Lift out, unaltered, the lines of the material below between the line holding "Definition EIO : Z := 5." and the line holding "Definition SSTOP : Z := 6.", counting both.

*** Dataset records ***

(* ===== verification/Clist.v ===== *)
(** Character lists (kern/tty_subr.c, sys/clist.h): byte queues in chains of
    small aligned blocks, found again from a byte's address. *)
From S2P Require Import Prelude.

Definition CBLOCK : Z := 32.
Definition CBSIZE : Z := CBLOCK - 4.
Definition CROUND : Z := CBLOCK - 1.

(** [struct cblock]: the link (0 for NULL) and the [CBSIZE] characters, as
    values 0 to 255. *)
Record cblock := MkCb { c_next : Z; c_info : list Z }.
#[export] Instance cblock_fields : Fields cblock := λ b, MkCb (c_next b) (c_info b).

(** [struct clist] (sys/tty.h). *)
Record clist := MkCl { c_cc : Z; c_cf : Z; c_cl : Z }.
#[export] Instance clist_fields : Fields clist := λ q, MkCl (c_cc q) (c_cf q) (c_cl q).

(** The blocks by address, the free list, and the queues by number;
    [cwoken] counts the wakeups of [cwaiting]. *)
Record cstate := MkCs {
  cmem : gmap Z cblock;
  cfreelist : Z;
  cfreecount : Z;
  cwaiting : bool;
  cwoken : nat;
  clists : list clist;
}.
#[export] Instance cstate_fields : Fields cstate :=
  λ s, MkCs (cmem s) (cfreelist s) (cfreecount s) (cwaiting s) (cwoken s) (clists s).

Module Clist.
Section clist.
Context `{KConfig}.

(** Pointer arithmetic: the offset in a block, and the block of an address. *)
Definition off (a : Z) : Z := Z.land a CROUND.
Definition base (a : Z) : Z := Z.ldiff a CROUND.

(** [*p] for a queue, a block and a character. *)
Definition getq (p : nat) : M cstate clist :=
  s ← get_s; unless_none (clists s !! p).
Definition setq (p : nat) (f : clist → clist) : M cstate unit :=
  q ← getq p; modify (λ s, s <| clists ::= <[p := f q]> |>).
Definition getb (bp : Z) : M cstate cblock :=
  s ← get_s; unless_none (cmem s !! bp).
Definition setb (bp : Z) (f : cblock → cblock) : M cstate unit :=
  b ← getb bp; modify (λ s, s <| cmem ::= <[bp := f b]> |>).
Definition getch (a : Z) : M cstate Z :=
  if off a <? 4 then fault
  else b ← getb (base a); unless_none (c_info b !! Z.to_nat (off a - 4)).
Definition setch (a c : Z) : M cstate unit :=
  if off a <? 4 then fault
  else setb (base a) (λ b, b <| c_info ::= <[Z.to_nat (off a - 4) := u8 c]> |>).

***
*** Dataset records ***

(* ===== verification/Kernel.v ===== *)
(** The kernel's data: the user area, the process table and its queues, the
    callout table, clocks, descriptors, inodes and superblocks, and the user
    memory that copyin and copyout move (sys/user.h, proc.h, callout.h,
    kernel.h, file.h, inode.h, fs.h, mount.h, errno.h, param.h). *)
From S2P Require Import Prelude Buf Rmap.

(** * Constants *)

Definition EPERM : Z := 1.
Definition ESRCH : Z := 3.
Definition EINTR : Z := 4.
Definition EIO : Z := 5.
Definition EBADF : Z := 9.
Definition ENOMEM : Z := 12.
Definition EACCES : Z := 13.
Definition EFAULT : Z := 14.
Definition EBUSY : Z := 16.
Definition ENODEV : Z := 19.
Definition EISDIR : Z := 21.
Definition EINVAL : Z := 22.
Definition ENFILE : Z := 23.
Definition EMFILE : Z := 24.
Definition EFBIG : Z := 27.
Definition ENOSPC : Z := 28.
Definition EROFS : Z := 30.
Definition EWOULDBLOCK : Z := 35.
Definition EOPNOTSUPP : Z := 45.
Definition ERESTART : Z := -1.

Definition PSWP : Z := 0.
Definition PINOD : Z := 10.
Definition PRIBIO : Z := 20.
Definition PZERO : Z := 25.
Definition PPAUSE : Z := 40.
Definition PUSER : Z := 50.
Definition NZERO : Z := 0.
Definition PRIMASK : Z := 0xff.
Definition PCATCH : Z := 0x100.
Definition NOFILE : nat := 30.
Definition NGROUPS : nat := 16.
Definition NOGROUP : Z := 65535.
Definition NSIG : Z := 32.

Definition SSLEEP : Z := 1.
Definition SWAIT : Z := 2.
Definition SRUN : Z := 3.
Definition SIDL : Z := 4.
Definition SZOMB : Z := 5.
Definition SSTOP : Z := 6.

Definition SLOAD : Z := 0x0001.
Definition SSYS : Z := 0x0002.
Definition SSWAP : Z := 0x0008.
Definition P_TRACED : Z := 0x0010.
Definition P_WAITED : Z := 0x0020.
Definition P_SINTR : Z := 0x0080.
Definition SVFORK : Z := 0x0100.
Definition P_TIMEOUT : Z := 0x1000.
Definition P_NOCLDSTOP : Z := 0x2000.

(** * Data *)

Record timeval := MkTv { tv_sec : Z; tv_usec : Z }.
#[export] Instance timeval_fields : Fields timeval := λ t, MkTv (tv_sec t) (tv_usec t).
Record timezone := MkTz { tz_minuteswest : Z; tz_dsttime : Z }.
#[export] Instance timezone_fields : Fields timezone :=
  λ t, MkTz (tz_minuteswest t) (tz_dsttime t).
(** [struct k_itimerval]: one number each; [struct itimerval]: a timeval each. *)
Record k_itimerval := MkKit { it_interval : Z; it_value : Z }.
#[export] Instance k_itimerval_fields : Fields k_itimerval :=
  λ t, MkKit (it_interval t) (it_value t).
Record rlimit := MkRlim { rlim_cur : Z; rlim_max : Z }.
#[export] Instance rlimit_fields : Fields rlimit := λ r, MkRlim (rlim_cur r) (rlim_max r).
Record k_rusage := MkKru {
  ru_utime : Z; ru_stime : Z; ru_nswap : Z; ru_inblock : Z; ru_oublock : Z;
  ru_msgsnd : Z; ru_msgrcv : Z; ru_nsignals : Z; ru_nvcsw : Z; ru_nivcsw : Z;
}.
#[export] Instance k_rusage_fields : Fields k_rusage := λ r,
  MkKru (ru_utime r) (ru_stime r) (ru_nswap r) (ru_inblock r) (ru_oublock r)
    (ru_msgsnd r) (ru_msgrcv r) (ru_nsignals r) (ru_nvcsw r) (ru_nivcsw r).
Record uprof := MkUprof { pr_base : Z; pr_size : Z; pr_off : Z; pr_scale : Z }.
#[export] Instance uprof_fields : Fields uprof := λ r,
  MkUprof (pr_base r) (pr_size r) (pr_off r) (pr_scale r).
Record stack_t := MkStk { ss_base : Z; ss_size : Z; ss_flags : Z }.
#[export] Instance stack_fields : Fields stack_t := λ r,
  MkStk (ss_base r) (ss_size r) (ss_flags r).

***
*** Dataset records ***

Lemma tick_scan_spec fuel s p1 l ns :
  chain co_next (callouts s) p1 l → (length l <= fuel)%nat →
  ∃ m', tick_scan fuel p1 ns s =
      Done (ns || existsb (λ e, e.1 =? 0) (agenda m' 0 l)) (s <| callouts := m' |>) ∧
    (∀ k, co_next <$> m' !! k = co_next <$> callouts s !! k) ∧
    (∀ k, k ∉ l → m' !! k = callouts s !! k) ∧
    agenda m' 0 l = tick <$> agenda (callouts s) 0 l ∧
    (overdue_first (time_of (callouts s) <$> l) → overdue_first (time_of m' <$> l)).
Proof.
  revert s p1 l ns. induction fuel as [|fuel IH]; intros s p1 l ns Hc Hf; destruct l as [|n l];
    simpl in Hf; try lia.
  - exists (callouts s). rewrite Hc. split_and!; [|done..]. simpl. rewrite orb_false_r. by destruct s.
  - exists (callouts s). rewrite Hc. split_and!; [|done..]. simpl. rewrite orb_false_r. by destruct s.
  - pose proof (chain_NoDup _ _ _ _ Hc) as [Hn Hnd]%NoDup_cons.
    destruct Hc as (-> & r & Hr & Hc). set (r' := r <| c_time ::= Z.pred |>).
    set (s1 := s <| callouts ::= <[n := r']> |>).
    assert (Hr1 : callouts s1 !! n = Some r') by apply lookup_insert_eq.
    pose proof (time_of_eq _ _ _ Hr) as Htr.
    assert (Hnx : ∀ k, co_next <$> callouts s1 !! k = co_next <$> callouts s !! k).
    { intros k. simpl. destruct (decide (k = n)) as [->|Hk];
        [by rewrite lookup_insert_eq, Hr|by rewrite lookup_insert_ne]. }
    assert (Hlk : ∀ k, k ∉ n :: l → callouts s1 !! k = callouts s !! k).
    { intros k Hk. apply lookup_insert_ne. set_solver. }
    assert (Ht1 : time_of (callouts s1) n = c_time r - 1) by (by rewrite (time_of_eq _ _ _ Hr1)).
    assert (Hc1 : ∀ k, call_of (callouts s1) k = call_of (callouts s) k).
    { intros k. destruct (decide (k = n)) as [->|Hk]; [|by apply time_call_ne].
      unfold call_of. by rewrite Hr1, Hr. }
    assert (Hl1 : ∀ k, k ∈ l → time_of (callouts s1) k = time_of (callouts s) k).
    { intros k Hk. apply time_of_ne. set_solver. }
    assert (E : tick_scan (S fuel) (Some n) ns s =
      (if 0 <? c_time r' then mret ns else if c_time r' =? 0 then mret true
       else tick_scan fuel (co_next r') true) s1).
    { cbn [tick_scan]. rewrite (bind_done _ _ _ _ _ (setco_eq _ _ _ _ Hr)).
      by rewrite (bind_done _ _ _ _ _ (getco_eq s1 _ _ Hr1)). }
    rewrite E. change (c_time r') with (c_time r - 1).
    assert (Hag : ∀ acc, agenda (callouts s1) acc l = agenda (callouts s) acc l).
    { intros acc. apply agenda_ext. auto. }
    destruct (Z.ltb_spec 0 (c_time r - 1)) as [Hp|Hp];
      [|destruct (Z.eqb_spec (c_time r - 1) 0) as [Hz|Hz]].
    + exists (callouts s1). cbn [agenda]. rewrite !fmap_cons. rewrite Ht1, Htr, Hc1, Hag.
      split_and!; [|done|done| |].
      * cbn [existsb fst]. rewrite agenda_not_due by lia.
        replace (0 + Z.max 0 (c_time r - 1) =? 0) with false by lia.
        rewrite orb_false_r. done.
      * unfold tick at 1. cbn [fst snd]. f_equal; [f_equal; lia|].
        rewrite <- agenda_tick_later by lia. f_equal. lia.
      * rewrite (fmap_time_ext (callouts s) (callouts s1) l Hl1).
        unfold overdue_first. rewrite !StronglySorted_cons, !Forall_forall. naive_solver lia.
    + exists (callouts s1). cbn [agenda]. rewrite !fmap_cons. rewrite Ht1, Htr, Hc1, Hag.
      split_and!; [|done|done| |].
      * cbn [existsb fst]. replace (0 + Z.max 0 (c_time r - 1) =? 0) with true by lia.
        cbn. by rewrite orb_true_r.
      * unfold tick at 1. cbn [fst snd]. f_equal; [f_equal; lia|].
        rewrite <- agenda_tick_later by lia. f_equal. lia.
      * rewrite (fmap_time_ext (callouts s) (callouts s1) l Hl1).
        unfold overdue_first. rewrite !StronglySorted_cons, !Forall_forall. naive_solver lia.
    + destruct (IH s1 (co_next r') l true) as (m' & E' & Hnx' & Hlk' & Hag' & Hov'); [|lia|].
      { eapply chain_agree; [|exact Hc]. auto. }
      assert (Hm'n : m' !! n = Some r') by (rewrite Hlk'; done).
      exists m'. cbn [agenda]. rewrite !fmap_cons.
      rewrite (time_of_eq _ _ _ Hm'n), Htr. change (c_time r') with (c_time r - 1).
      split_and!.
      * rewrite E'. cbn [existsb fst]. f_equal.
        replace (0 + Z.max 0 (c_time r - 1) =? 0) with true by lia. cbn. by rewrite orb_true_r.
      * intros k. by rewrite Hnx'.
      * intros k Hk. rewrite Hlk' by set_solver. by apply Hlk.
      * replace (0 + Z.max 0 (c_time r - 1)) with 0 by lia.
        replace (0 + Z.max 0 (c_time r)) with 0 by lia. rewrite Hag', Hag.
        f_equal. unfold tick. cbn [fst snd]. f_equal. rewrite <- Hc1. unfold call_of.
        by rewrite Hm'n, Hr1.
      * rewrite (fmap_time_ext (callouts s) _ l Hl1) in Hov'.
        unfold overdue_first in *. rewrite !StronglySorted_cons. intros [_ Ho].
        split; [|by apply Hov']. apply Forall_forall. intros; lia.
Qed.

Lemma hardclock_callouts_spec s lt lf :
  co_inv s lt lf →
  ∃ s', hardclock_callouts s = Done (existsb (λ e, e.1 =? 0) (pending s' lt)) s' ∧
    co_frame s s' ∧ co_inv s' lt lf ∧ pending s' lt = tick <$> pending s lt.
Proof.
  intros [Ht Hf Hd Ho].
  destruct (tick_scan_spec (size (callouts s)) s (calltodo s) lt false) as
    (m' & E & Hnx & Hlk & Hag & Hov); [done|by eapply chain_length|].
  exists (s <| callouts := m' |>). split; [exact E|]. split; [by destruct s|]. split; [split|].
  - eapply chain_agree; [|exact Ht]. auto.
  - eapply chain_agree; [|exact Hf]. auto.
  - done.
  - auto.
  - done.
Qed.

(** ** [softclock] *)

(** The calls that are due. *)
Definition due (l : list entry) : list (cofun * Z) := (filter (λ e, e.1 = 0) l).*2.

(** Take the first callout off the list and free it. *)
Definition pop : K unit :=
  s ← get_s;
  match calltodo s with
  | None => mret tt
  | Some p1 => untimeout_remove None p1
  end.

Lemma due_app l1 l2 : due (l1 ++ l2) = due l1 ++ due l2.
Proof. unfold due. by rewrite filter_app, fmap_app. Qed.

***

### [Response box]
Definition EIO : Z := 5.
Definition EBADF : Z := 9.
Definition ENOMEM : Z := 12.
Definition EACCES : Z := 13.
Definition EFAULT : Z := 14.
Definition EBUSY : Z := 16.
Definition ENODEV : Z := 19.
Definition EISDIR : Z := 21.
Definition EINVAL : Z := 22.
Definition ENFILE : Z := 23.
Definition EMFILE : Z := 24.
Definition EFBIG : Z := 27.
Definition ENOSPC : Z := 28.
Definition EROFS : Z := 30.
Definition EWOULDBLOCK : Z := 35.
Definition EOPNOTSUPP : Z := 45.
Definition ERESTART : Z := -1.

Definition PSWP : Z := 0.
Definition PINOD : Z := 10.
Definition PRIBIO : Z := 20.
Definition PZERO : Z := 25.
Definition PPAUSE : Z := 40.
Definition PUSER : Z := 50.
Definition NZERO : Z := 0.
Definition PRIMASK : Z := 0xff.
Definition PCATCH : Z := 0x100.
Definition NOFILE : nat := 30.
Definition NGROUPS : nat := 16.
Definition NOGROUP : Z := 65535.
Definition NSIG : Z := 32.

Definition SSLEEP : Z := 1.
Definition SWAIT : Z := 2.
Definition SRUN : Z := 3.
Definition SIDL : Z := 4.
Definition SZOMB : Z := 5.
Definition SSTOP : Z := 6.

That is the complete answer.